Bob Ross died in 1995, but his legacy has only continued to grow. The Joy of Painting is a cult classic, available on a few streaming services, and Ross himself is iconic as a kind of philosopher-poet of what might be called the Fred Rogers school: gentle humanism driven by love of love for its own sake. On the other hand, if Bob Ross had produced and aired The Joy of Painting from Twin Peaks, we might have gotten something like Painting with John.

The first episode of Painting with John is rather heretically titled “Bob Ross Was Wrong”. In the episode, John Lurie says, “Bob Ross was wrong. Everybody can’t paint. It’s not true. So… it’s very optimistic to think everybody can. I think that everybody can paint when they’re young … and a lot of people it gets pounded out of you.” Lurie functions as a counterpoint to Ross’s aggressively form-driven landscape painting, producing quasi-abstract artworks while letting the show meander wherever it might. For Lurie, any sort of ability to paint is a misnomer because art is in the act, not the final product.

As a logical update to Fishing with John, there is a breath of fresh air in Painting with John, in part because it is wholly pointless. I stubbornly refuse to watch The MandalorianGame of Thrones, or WandaVision, knowing full well how much certain people want me to watch them, that I’m supposed to watch them, to inhabit their fandoms. Even the more palatable wave of low-key indie television — ranging from Louie to Master of None to Lady Dynamite — demands fealty to fandom. This approach fails to fully explain Painting with John.

Even if the self-referential auteur-performer formula seems well-done by now — noting that the shows that seemingly beat Painting with John to the artistic punch are indebted to Fishing with John — there’s something pitch-perfect about Painting with John, even beyond the exceptional music and the soft touch of the filmmaking. Seinfeld was a show about nothing, but Fishing and Painting with John are shows about everything as much as they are essentially shows about nothing in the Seinfeldian sense. For both series, the mundanity of day-to-day life is a veil, and it’s never entirely clear what lies behind it. These are cyberpunk documentaries about life in an all-encompassing simulation, and while Fishing-era John Lurie is blissfully unaware, Painting-era John Lurie gets it, at least on an unconscious level. Most importantly, neither John Lurie particularly cares; there’s fun to be had, after all.

But again, importantly, Painting with John, like Fishing with John, is unafraid to be utterly, truly nihilistic about its audience. It’s hard to name a series less aware that it has viewers. Not literally, of course; Fishing has a narrator and Painting utilizes Lurie’s direct addresses to camera. But on a deeper level, these are series that ask nothing of you, demand nothing of you. How you engage with John Lurie and his shows is entirely up to you. It’s not something seen often in pop culture (if Painting can be called “pop culture”; I guess being on HBO Max qualifies), and it hinges on a viewership willing to see beyond the interactions of objects in space.

It’s an approach borrowed from, among other sources, the American independent cinema.
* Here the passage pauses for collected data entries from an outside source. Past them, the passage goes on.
(** The functions of jit_runtime.c the code calls. *)
Inductive helper : Set :=
| jello_jit_runtime_slow_op | jello_jit_runtime_call_self | jello_jit_runtime_call_direct
| jello_jit_runtime_ret_self | jello_jit_runtime_fuel_trap | jello_jit_runtime_bytes_len
| jello_jit_runtime_bytes_eq | jello_jit_runtime_bytes_get_u8 | jello_jit_runtime_bytes_set_u8
| jello_jit_runtime_bytes_read | jello_jit_runtime_bytes_write | jello_jit_runtime_array_len
| jello_jit_runtime_array_get | jello_jit_runtime_array_set | jello_jit_runtime_array_new
| jello_jit_runtime_bytes_new | jello_jit_runtime_assert | jello_jit_runtime_const_bytes
| jello_jit_runtime_const_fun | jello_jit_runtime_closure | jello_jit_runtime_conv
| jello_jit_runtime_obj_get_atom | jello_jit_runtime_obj_set_atom
| jello_jit_runtime_obj_insert_atom | jello_jit_object_new.

(** A branch to a bytecode position, patched when every position is known. *)
Record jello_jit_patch_site : Set := mk_site {
  ps_at : Z;
  ps_tgt : Z;     (* bc_tgt *)
  ps_jcc : bool   (* kind: false is jmp rel32, true is jcc rel32 *)
}.

Definition JIT_REG_CTX := X64_R12.
Definition JIT_REG_BASE := X64_R13.
Definition JIT_REG_T0 := X64_R14.
Definition JIT_REG_T1 := X64_R15.
Definition JIT_REG_T2 := X64_R10.
Definition JIT_REG_I32C := X64_RBX.
Definition JIT_FP_T0 := 0.
Definition JIT_FP_T1 := 1.
Definition JIT_I32C_NONE := 0xFFFF.

Definition X64_CC_JZ := 0x84.
Definition X64_CC_JNZ := 0x85.
Definition X64_CC_JE := 0x84.
Definition X64_CC_JNE := 0x85.
Definition X64_CC_JAE := 0x83.
Definition X64_CC_SETE := 0x94.
Definition X64_CC_SETL := 0x9C.
Definition X64_CC_SETB := 0x92.

Definition JIT_ARRAY_OFF_LEN := 8.
Definition JIT_ARRAY_OFF_DATA := 16.
Definition JIT_OBJ_OFF_PROTO := 8.
Definition JIT_OBJ_OFF_CAP := 16.
Definition JIT_OBJ_OFF_LEN := 20.
Definition JIT_OBJ_OFF_KEYS := 24.
Definition JIT_OBJ_OFF_VALS := 32.
Definition JIT_OBJ_OFF_STATES := 40.
Definition JIT_OBJ_OFF_IC_ATOM := 48.
Definition JIT_OBJ_OFF_IC_SLOT := 52.
Definition JIT_OBJ_OFF_IC_CAP := 56.

Definition JELLO_JIT_EXIT_YIELD := 1.

(** object_internal.h, jello.h. *)
Definition JELLO_OBJ_SLOT_EMPTY := 0.
Definition JELLO_OBJ_SLOT_OCCUPIED := 1.


(** [for(i < n) patch_jcc_rel32(buf, j[i], target)], and its twin. *)
Fixpoint patch_all_jcc (js : list Z) (target : Z) : E () :=
  match js with
  | [] => mret ()
  | j :: js' => _ ← patch_jcc_rel32 j target; patch_all_jcc js' target
  end.

Fixpoint patch_all_jmp (js : list Z) (target : Z) : E () :=
  match js with
  | [] => mret ()
  | j :: js' => _ ← patch_jmp_rel32 j target; patch_all_jmp js' target
  end.

Section Codegen.
Context (room : Z -> bool) (fn_addr : helper -> Z) (lay : jello_jit_layout).
Context (m : jello_bc_module) (f : jello_bc_function) (layout : frame_layout).

Abbreviation mov_rr := (x64_emit_mov_rr room).
Abbreviation mov_r32_imm := (x64_emit_mov_r32_imm room).
Abbreviation mov_r64_imm := (x64_emit_mov_r64_imm room).
Abbreviation load_r32 := (x64_emit_load_r32_disp room).
Abbreviation load_r64 := (x64_emit_load_r64_disp room).
Abbreviation store_r32 := (x64_emit_store_r32_disp room).
Abbreviation store_r64 := (x64_emit_store_r64_disp room).
Abbreviation add_rr := (x64_emit_add_rr room).
Abbreviation test_rr := (x64_emit_test_rr room).
Abbreviation test_r64 := (x64_emit_test_r64 room).

(** [at = buf->size; emit jcc] (or jmp): the position is kept for a patch. *)
Definition jcc_at (cc : Z) : E Z := at_ ← esize; _ ← x64_emit_jcc_rel32 room cc; mret at_.
Definition jmp_at : E Z := at_ ← esize; _ ← x64_emit_jmp_rel32 room; mret at_.

Definition emit_call_fn (fn : helper) : E () :=
  _ ← mov_r64_imm X64_RAX (fn_addr fn);
  x64_emit_call_rax room.

(** ** Frame slots *)

Definition bad_off (off : Z) : bool := (0x7FFFFFFF <? off) || negb (off mod 8 =? 0).

Definition emit_load_frame_base : E () :=
  _ ← efail_if (bad_off (exec_ctx_fr lay));
  _ ← efail_if (bad_off (call_frame_rf_mem lay));
  _ ← load_r64 JIT_REG_T2 JIT_REG_CTX (exec_ctx_fr lay);
  load_r64 JIT_REG_BASE JIT_REG_T2 (call_frame_rf_mem lay).

Definition emit_refresh_base : E () := emit_load_frame_base.

(** A slot access [acc reg base disp]: with the offset as displacement when it fits
    and is aligned, with the address in a scratch register otherwise. *)
Definition slot_access (acc : Z -> Z -> Z -> E ()) (align rt base off : Z) : E () :=
  if (off <=? 0x7FFFFFFF) && (off mod align =? 0) then acc rt base off else
  _ ← mov_r64_imm JIT_REG_T2 off;
  _ ← add_rr JIT_REG_T2 base;
  acc rt JIT_REG_T2 0.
It’s easy to see in Fishing and Painting the influence of Jim Jarmusch, director of Permanent VacationStranger Than Paradise, and Down By Law and longtime collaborator of John Lurie (Jarmusch himself appears in an episode of Fishing with John). Jarmusch’s early work in particular defies cinematic conventions through the jarring lack of clear signals to the audience. By not telling you how to feel or think, Jarmusch forces (enables?) the audience into a more active space. If people tune out, I’m sure Jarmusch is fine with that.
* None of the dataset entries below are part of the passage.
(* ===== verification/JitX64Core.v ===== *)
(** * What the compiled operations compute

    The operations on T0 and T1 as triples: the words they leave are those of the
    interpreter's macros. *)

From S2P Require Import Prelude CInt Memory Bytecode Value Object Vm Frame FrameFacts Float Ops ArithOps ArithThms JitIr X64 X64Sem JitX64 X64Thms X64Run JitX64Facts.
#[local] Open Scope list_scope.
#[local] Open Scope Z_scope.

(** ** Integer arithmetic *)

(** The signed comparison of the flags a subtraction leaves. *)
Section Flags.
Context (w : width).
Abbreviation n := (bits w).

Lemma bits_pos : 0 < n.
Proof. by destruct w. Qed.

Lemma sub_zero a b : is_u n a -> is_u n b -> (wrapU n (a - b) =? 0) = (a =? b).
Proof.
  intros Ha Hb. unfold is_u, wrapU in *. pose proof bits_pos.
  destruct (Z.eqb_spec a b) as [->|Hne].
  - by rewrite Z.sub_diag, Z.mod_0_l by lia.
  - apply Z.eqb_neq. intros E. apply Z.mod_divide in E; [|lia]. destruct E as [q Hq].
    assert (q = 0) by nia. lia.
Qed.

Lemma sub_less a b : is_u n a -> is_u n b ->
  xorb (2 ^ (n - 1) <=? wrapU n (a - b)) (negb (fits w (sgn w a - sgn w b))) = (sgn w a <? sgn w b).
Proof.
  intros Ha Hb. unfold fits, sgn.
  assert (wrapU n (a - b) = wrapU n (wrapS n a - wrapS n b)) as ->.
  { pose proof bits_pos. rewrite <- (wrapU_sub_l n (wrapS n a)), <- (wrapU_sub_r n _ (wrapS n b)).
    rewrite !wrapU_wrapS by lia. by rewrite (wrapU_id n a), (wrapU_id n b) by done. }
  pose proof (wrapS_range n bits_pos a) as Ra. pose proof (wrapS_range n bits_pos b) as Rb.
  set (d := wrapS n a - wrapS n b) in *. unfold is_s in Ra, Rb.
  assert (H2 : 2 ^ n = 2 * 2 ^ (n - 1)) by (by destruct w). set (H := 2 ^ (n - 1)) in *.
  assert (E : wrapU n d = if d <? 0 then d + 2 ^ n else d).
  { unfold wrapU. destruct (Z.ltb_spec d 0).
    - rewrite <- (Z.mod_add d 1 (2 ^ n)), Z.mul_1_l by lia. apply Z.mod_small. lia.
    - apply Z.mod_small. lia. }
  assert (L : (wrapS n a <? wrapS n b) = (d <? 0)).
  { destruct (Z.ltb_spec (wrapS n a) (wrapS n b)), (Z.ltb_spec d 0); lia. }
  rewrite L, E, H2. clear E L. destruct (decide (is_s n d)) as [Hd|Hd].
  - rewrite (bool_decide_eq_true_2 _ Hd). unfold is_s in Hd. fold H in Hd. cbn [negb]. rewrite xorb_false_r.
    destruct (Z.ltb_spec d 0); destruct (Z.leb_spec H (d + 2 * H)); destruct (Z.leb_spec H d); lia.
  - rewrite (bool_decide_eq_false_2 _ Hd). unfold is_s in Hd. fold H in Hd. cbn [negb]. rewrite xorb_true_r.
    destruct (Z.ltb_spec d 0); destruct (Z.leb_spec H (d + 2 * H)); destruct (Z.leb_spec H d); cbn [negb]; lia.
Qed.
End Flags.

(** ** Division *)

Section Division.
Context (w : width).
Abbreviation n := (bits w).
Definition emit_bin_i64 (bin : jello_jit_ir_bin) : E () :=
  match bin with
  | JIR_BIN_SUB => emit (a64_sub_x_rr JIT_REG_T0 JIT_REG_T0 JIT_REG_T1)
  | JIR_BIN_MUL => emit (a64_mul_x JIT_REG_T0 JIT_REG_T0 JIT_REG_T1)
  | JIR_BIN_SDIV => emit (a64_sdiv_x JIT_REG_T0 JIT_REG_T0 JIT_REG_T1)
  | JIR_BIN_MOD =>
    _ ← emit (a64_sdiv_x JIT_REG_T2 JIT_REG_T0 JIT_REG_T1);
    emit (a64_msub_x JIT_REG_T0 JIT_REG_T2 JIT_REG_T1 JIT_REG_T0)
  | JIR_BIN_SHL => emit (a64_lslv_x JIT_REG_T0 JIT_REG_T0 JIT_REG_T1)
  | JIR_BIN_SHR => emit (a64_lsrv_x JIT_REG_T0 JIT_REG_T0 JIT_REG_T1)
  | JIR_BIN_XOR => emit (a64_eor_x_rr JIT_REG_T0 JIT_REG_T0 JIT_REG_T1)
  | JIR_BIN_ADD => emit (a64_add_x_rr JIT_REG_T0 JIT_REG_T0 JIT_REG_T1)
  end.

Definition emit_bin_f64 (bin : jello_jit_ir_bin) : E () :=
  match bin with
  | JIR_BIN_SUB => emit (a64_fsub_d JIT_FP_T0 JIT_FP_T0 JIT_FP_T1)
  | JIR_BIN_MUL => emit (a64_fmul_d JIT_FP_T0 JIT_FP_T0 JIT_FP_T1)
  | JIR_BIN_SDIV => emit (a64_fdiv_d JIT_FP_T0 JIT_FP_T0 JIT_FP_T1)
  | _ => emit (a64_fadd_d JIT_FP_T0 JIT_FP_T0 JIT_FP_T1)
  end.

Definition emit_bin_f32 (bin : jello_jit_ir_bin) : E () :=
  match bin with
  | JIR_BIN_SUB => emit (a64_fsub_s JIT_FP_T0 JIT_FP_T0 JIT_FP_T1)
  | JIR_BIN_MUL => emit (a64_fmul_s JIT_FP_T0 JIT_FP_T0 JIT_FP_T1)
  | JIR_BIN_SDIV => emit (a64_fdiv_s JIT_FP_T0 JIT_FP_T0 JIT_FP_T1)
  | _ => emit (a64_fadd_s JIT_FP_T0 JIT_FP_T0 JIT_FP_T1)
  end.

(** ** The register cache: W24 holds the last stored 32-bit slot *)

Definition emit_ldr_i32_cached (i32c src dst_phys : Z) : E () :=
  if i32c =? src then emit (a64_mov_w_rr dst_phys JIT_REG_I32C)
  else emit_ldr_w_slot dst_phys JIT_REG_BASE (slot_off src).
In this way, Fishing and Painting are embodiments of artistic egalitarianism, not without precedents (one of my favorite films, Akerman’s Jeanne Dielman, comes to mind) but remarkable in their execution of such ideals. Both series prove that true verité is not gauged by politics or style or technique but by a more complicated relationship to the viewer and the psychic/somatic space that the film enables (forces?) the audience to enter.
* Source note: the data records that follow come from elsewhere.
Lemma demo_mmap_fresh st n a : demo_mmap st n = Some a -> a <> 0 /\ js_text st !! a = None.
Proof.
  unfold demo_mmap. destruct (js_text st !! _) eqn:E; [done|]. intros [= <-]. split; [lia | done].
Qed.

Lemma demo_page : page_size_ok 4096.
Proof. by exists 12. Qed.

Abbreviation demo_insert := (jello_jit_cache_insert 4096 demo_mmap (fun _ _ => true) (fun _ => true)).
Definition demo_state1 : jello_jit_state := fst (demo_insert jello_jit_state_create 8 3 [0x90; 0xC3] 0 1 []).
Definition demo_state2 : jello_jit_state := fst (demo_insert demo_state1 16 0 [0xC3] 0 0 [0; 1]).
Definition demo_state3 : jello_jit_state := fst (demo_insert demo_state2 8 3 [0xC3] 0 0 []).
Definition demo_state4 : jello_jit_state := jello_jit_cache_drop_module 4096 demo_state3 16.

Lemma code_cache_is_a_map_witness :
  (co_base <$> jello_jit_cache_lookup demo_state4 8 3) = Some 12288 /\
  jello_jit_cache_lookup demo_state4 16 0 = None /\
  exists mp : code_map, cache_ok 4096 demo_state4 /\
    (forall md fi, jello_jit_cache_lookup demo_state4 md fi = fst <$> mp !! (md, fi)) /\
    (forall f k code, mp !! f = Some (k, code) -> js_text demo_state4 !! co_base k = Some code).
Proof.
  split; [vm_compute; reflexivity|]. split; [vm_compute; reflexivity|]. eexists.
  apply (code_cache_is_a_map 4096 demo_mmap (fun _ _ => true) (fun _ => true));
    [exact demo_page | exact demo_mmap_fresh|].
  apply reach_drop; [|discriminate].
  eapply (reach_insert _ _ _ _ demo_state2 _ 8 3 [0xC3] 0 0 []); [|discriminate|discriminate|apply surjective_pairing].
  eapply (reach_insert _ _ _ _ demo_state1 _ 16 0 [0xC3] 0 0 [0; 1]); [|discriminate|discriminate|apply surjective_pairing].
  eapply (reach_insert _ _ _ _ jello_jit_state_create _ 8 3 [0x90; 0xC3] 0 1 []);
    [apply reach_create|discriminate|discriminate|apply surjective_pairing].
Defined.
(* ===== verification/JitDriver.v ===== *)
(** * The driver of the just-in-time compiler

    Model of src/src/jit/jit_compile.c with the x86-64 back end and of
    [vm_exec_loop] (src/src/vm/ops/exec_loop.c) in a build with the compiler: when a
    function is compiled, when its code is entered, and the loop that interprets the
    rest. *)

From Stdlib Require Import String.
From S2P Require Import Prelude CInt Memory Bytecode Value Object Heap Vm Frame Float Gc Box Types Ops ArithOps Call Exc CoreOps Exec JitIr X64 JitX64 JitState JitRun.

Open Scope string_scope.
Open Scope Z_scope.

Section Driver.
Context (malloc : gc_state -> Z -> option Z) (m : jello_bc_module) (maddr : Z).
Context (nan32 nan64 junk : Z) (nan16 : bool -> Z).
Context (native : exec_ctx -> jello_insn -> Z -> Z -> M ()).
Context (jdll_prim : exec_ctx -> jello_insn -> Z -> Z -> M bool).
Context (exports : option Z) (getenv : string -> option string).
Context (native_run : Z -> J jello_jit_exit).
(** Memory for the intermediate code, the code and the cache. *)
Context (grows room : Z -> bool) (fn_addr : helper -> Z) (lay : jello_jit_layout).
Context (page_size : Z) (mmap : jello_jit_state -> Z -> option Z).
Context (mprotect : jello_jit_state -> Z -> bool) (alloc_ok : Z -> bool).

Abbreviation sync := jello_jit_deopt_sync_ctx.
Abbreviation get_layout := (vm_get_frame_layout m maddr).
Abbreviation lookup_code := (fun st fi => jello_jit_cache_lookup st maddr fi).

(** ** Counters and cache on the machine's state *)

Definition hot_counter (fi : Z) : J (option Z) :=
  c ← get_ctx;
  match jit_state c with
  | None => mret None
  | Some st =>
    let '(st, t) := jello_jit_hot_counter alloc_ok maddr (m_nfuncs m) fi st in
    _ ← put_ctx (with_jit_state (Some st) c); mret t
  end.

Definition hot_value (t fi : Z) : J Z :=
  c ← get_ctx; lift (must (st ← jit_state c; hot_read t fi st)).

Definition set_hot_value (t fi v : Z) : J () :=
  c ← get_ctx;
  st ← lift (must (st ← jit_state c; hot_write t fi v st));
  put_ctx (with_jit_state (Some st) c).

Definition jello_jit_hot_is_rejected (fi : Z) : J bool :=
  t ← hot_counter fi;
  match t with
  | None => mret false
  | Some t => v ← hot_value t fi; mret (v =? JELLO_JIT_HOT_REJECTED)
  end.

Definition jello_jit_hot_mark_rejected (fi : Z) : J () :=
  t ← hot_counter fi;
  match t with
  | None => mret ()
  | Some t => set_hot_value t fi JELLO_JIT_HOT_REJECTED
  end.

Definition cached_code (fi : Z) : J (option jello_jit_code) :=
  c ← get_ctx; mret (st ← jit_state c; lookup_code st fi).

Definition is_cached (fi : Z) : J bool := code ← cached_code fi; mret (bool_decide (is_Some code)).

Definition jit_on : J bool := c ← get_ctx; mret (jello_jit_config_enabled getenv (jit_enabled c)).

Definition jello_jit_func_is_compiled (fi : Z) : J bool :=
  on ← jit_on; if negb on then mret false else is_cached fi.

Definition jello_jit_func_needs_enter (fi : Z) : J bool :=
  on ← jit_on; c ← get_ctx;
  if negb on || bool_decide (jit_state c = None) then mret false else
  k ← is_cached fi;
  if k : bool then mret false else r ← jello_jit_hot_is_rejected fi; mret (negb r).

(** ** Compilation *)

Definition reject_fun (fi : Z) : J (option jello_jit_code) :=
  _ ← jello_jit_hot_mark_rejected fi; mret None.

(** [ir.ninsns > 0 && ir.nslow * 3 > ir.ninsns]. *)
Definition mostly_slow (ir : jello_jit_ir_func) : bool :=
  (0 <? zlen (ir_insns ir)) && (zlen (ir_insns ir) <? u32 (nslow ir * 3)).

Definition insert_code (fi : Z) (code : list Z) (entry_off body_off : Z) (map_ : list Z)
  : J (option jello_jit_code) :=
  c ← get_ctx;
  match jit_state c with
  | None => mret None
  | Some st =>
    let '(st, k) := jello_jit_cache_insert page_size mmap mprotect alloc_ok st maddr fi code entry_off
      body_off map_ in
    _ ← put_ctx (with_jit_state (Some st) c); mret k
  end.

Definition jello_jit_compile_function (fi : Z) : J (option jello_jit_code) :=
  c ← get_ctx;
  if bool_decide (jit_state c = None) then mret None else
  rejected ← jello_jit_hot_is_rejected fi;
  if rejected : bool then mret None else
  let ir := jello_jit_ir_build m grows fi in
  if negb (ir_ok ir) || mostly_slow ir then reject_fun fi else
  layout ← lift (get_layout fi);
  f ← lift (fun_at m fi);
  match x64_emit_func room fn_addr lay m f layout ir [] with
  | None => reject_fun fi
  | Some (entry_off, body_off, map_, code) =>
    if zlen code =? 0 then reject_fun fi else
    k ← insert_code fi code entry_off body_off map_;
    match k with
    | None => reject_fun fi
    | Some k => mret (Some k)
    end
  end.

Definition jello_jit_init (c : jit_ctx) : jit_ctx :=
  mk_jx (jx_fr c) (jx_f c) (jit_resume_entry c) (jit_self_resume c) (jit_call_entry c) (jx_out c)
    (jx_out_exports c) true (Some (default jello_jit_state_create (jit_state c))).

Definition jello_jit_shutdown (c : jit_ctx) : jit_ctx := with_jit_state None c.

Definition jello_jit_module_unloaded (md : Z) (c : jit_ctx) : jit_ctx :=
  if md =? 0 then c else
  with_jit_state ((fun st => jello_jit_cache_drop_module page_size st md) <$> jit_state c) c.

(** ** When to compile, when to enter *)

(** One more entry or loop turn of the function; whether it is hot now. *)
Definition count_hot (fi : Z) : J bool :=
  t ← hot_counter fi;
  match t with
  | None => mret false
  | Some t =>
    v ← hot_value t fi;
    if v =? JELLO_JIT_HOT_REJECTED then mret false else
    let v' := if v <? JELLO_JIT_HOT_REJECTED then v + 1 else v in
    _ ← set_hot_value t fi v';
    mret (negb (v' <? jello_jit_config_hot_threshold getenv))
  end.

Definition jello_jit_on_enter : J () :=
  on ← jit_on;
  c ← get_ctx;
  match jx_fr c, jx_f c with
  | Some _, Some fi =>
    if negb on then mret () else
    fl ← lift (get_layout fi);
    if fl_jit_ineligible fl || bool_decide (jit_state c = None) then mret () else
    rejected ← jello_jit_hot_is_rejected fi;
    if rejected : bool then mret () else
    k ← is_cached fi;
    if k : bool then mret () else
    if fl_jit_self_rec fl then _ ← jello_jit_compile_function fi; mret () else
    hot ← count_hot fi;
    if hot : bool then _ ← jello_jit_compile_function fi; mret () else mret ()
  | _, _ => mret ()
  end.

(** [bc_pc_map[pc]], 0: no code starts there. *)
Definition mapped_pc (code : jello_jit_code) (pc : Z) : Z := zget 0 (co_bc_pc_map code) pc.

Definition jello_jit_on_backedge : J () :=
  on ← jit_on;
  c ← get_ctx;
  match jx_fr c, jx_f c with
  | Some i, Some fi =>
    if negb on || bool_decide (jit_state c = None) then mret () else
    rejected ← jello_jit_hot_is_rejected fi;
    if rejected : bool then mret () else
    code ← cached_code fi;
    code ← match code with
    | Some k => mret (Some k)
    | None => hot ← count_hot fi; if hot : bool then jello_jit_compile_function fi else mret None
    end;
    match code with
    | None => mret ()
    | Some code =>
      fr ← lift (frame_at i);
      if mapped_pc code (cf_pc fr) =? 0 then mret ()
      else lift (update_frame i (fun fr => set_hints (cf_jit_resume_hint fr) true fr))
    end
  | _, _ => mret ()
  end.

Definition try_run (code : jello_jit_code) (resume : Z) : J Z :=
  _ ← modify (with_resume resume);
  rr ← jello_jit_runtime_run native_run code;
  _ ← modify (with_resume 0);
  _ ← sync;
  n ← lift nframes;
  mret (match rr with
    | RUN_RETURNED => if n =? 0 then 1 else 2
    | RUN_STEPPED | RUN_NESTED_RET => 2
    | RUN_CONTINUE => 0
    end).

(** 0: interpret; 1: the run is over; 2: go on with the frames as they are. *)
Definition jello_jit_try_enter : J Z :=
  on ← jit_on;
  c ← get_ctx;
  match jx_f c with
  | Some fi =>
    if negb on || negb (jello_jit_config_run_enabled getenv) then mret 0 else
    match jx_fr c with
    | None =>
      code ← cached_code fi;
      match code with Some code => try_run code 0 | None => mret 0 end
    | Some i =>
      fr ← lift (frame_at i);
      let pc := cf_pc fr in
      if negb (pc =? 0) && negb (cf_jit_resume_hint fr) && negb (cf_jit_osr_hint fr) then mret 0 else
      _ ← (if pc =? 0 then mret () else lift (update_frame i (set_hints false false)));
      code ← cached_code fi;
      match code with
      | None => mret 0
      | Some code =>
        if pc =? 0 then try_run code 0 else
        if mapped_pc code pc =? 0 then mret 0 else try_run code (co_base code + mapped_pc code pc)
      end
    end
  | None => mret 0
  end.

(** ** The loop *)

Section Loop.
Context (dispatch : op_handler) (min_frames : Z).

Definition the_result : J (option exec_result) :=
  c ← get_ctx; mret (Some (JELLO_EXEC_OK (jx_out c) (jx_out_exports c))).

(** The hooks before an instruction: 0, 1 or 2 as above. *)
Definition enter_hook (i : Z) (fr : call_frame) : J Z :=
  let first := (cf_pc fr =? 0) && negb (cf_jit_entry_done fr) in
  if negb (cf_jit_resume_hint fr || cf_jit_osr_hint fr || first) then mret 0 else
  _ ← modify (at_frame (Some i) (Some (cf_f fr)));
  try_ ← (if first then
      _ ← lift (update_frame i set_entry_done);
      _ ← jello_jit_on_enter;
      jello_jit_func_is_compiled (cf_f fr)
    else mret true);
  if try_ : bool then
    _ ← modify (at_frame (Some i) (Some (cf_f fr)));
    jello_jit_try_enter
  else mret 0.

Definition is_backedge (ins : jello_insn) : bool := (i_op ins =? code_of_op JOP_JMP) && (i32 (i_imm ins) <? 0).

Definition jit_interp_insn (i : Z) : J (option exec_result) :=
  fr ← lift (frame_at i);
  f ← lift (fun_at m (cf_f fr));
  ins ← lift (must (f_insns f @! (cf_pc fr)));
  _ ← lift (set_frame_at i (set_pc (u32 (cf_pc fr + 1)) fr));
  _ ← modify (at_frame (Some i) (Some (cf_f fr)));
  r ← lift (dispatch (mk_ctx f i (cf_rf fr) exports) ins);
  match r with
  | OP_RETURN out ex =>
    _ ← modify (fun c => with_out (Some out) (match ex with Some _ => ex | None => jx_out_exports c end) c);
    the_result
  | OP_CONTINUE => _ ← (if is_backedge ins then jello_jit_on_backedge else mret ()); mret None
  | OP_TRAP => mret None
  end.

Definition jit_exec_step : J (option exec_result) :=
  n ← lift nframes;
  if negb (min_frames =? 0) && (n <=? min_frames) then the_result else
  stop ← lift (vm_exc_dispatch malloc m junk);
  if stop : bool then mret (Some JELLO_EXEC_TRAP) else
  n ← lift nframes;
  if n =? 0 then
    _ ← lift (s ← get_stack; put_stack (set_frames [] (set_frames_cap 0 s)));
    _ ← modify (fun c => with_out (Some jello_make_null) (jx_out_exports c) c);
    the_result
  else
  fr ← lift (frame_at (n - 1));
  rc ← enter_hook (n - 1) fr;
  if rc =? 1 then the_result else
  if rc =? 2 then mret None else jit_interp_insn (n - 1).

Fixpoint jit_exec_loop (fuel : nat) : J (option exec_result) :=
  match fuel with
  | O => mret None
  | S fuel' =>
    r ← jit_exec_step;
    match r with
    | Some res => mret (Some res)
    | None => jit_exec_loop fuel'
    end
  end.
End Loop.
End Driver.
Another good example is Michel Gondry’s Is the Man Who is Tall Happy?, a series of interviews with linguist and dissident Noam Chomsky set to Gondry’s animations. In the film, Gondry admits to letting the artifice and manipulation of the film become blatant precisely by animating it, a process no one could mistake for pure fact. In doing so, Gondry lets the audience set the tone for the encounter with Chomsky (and Gondry, whose flawed presence as an interviewer enriches the film immensely) and gets to a deeper reality than more obvious forms of “realism”. Again, viewers are permitted to tune out of Chomsky’s soft-spoken style and Gondry’s simplistic and repetitive animations.

Audiences are free to tune in to Lurie’s shows. But in a world of hyper-mediated content, they do so at their own psychic peril.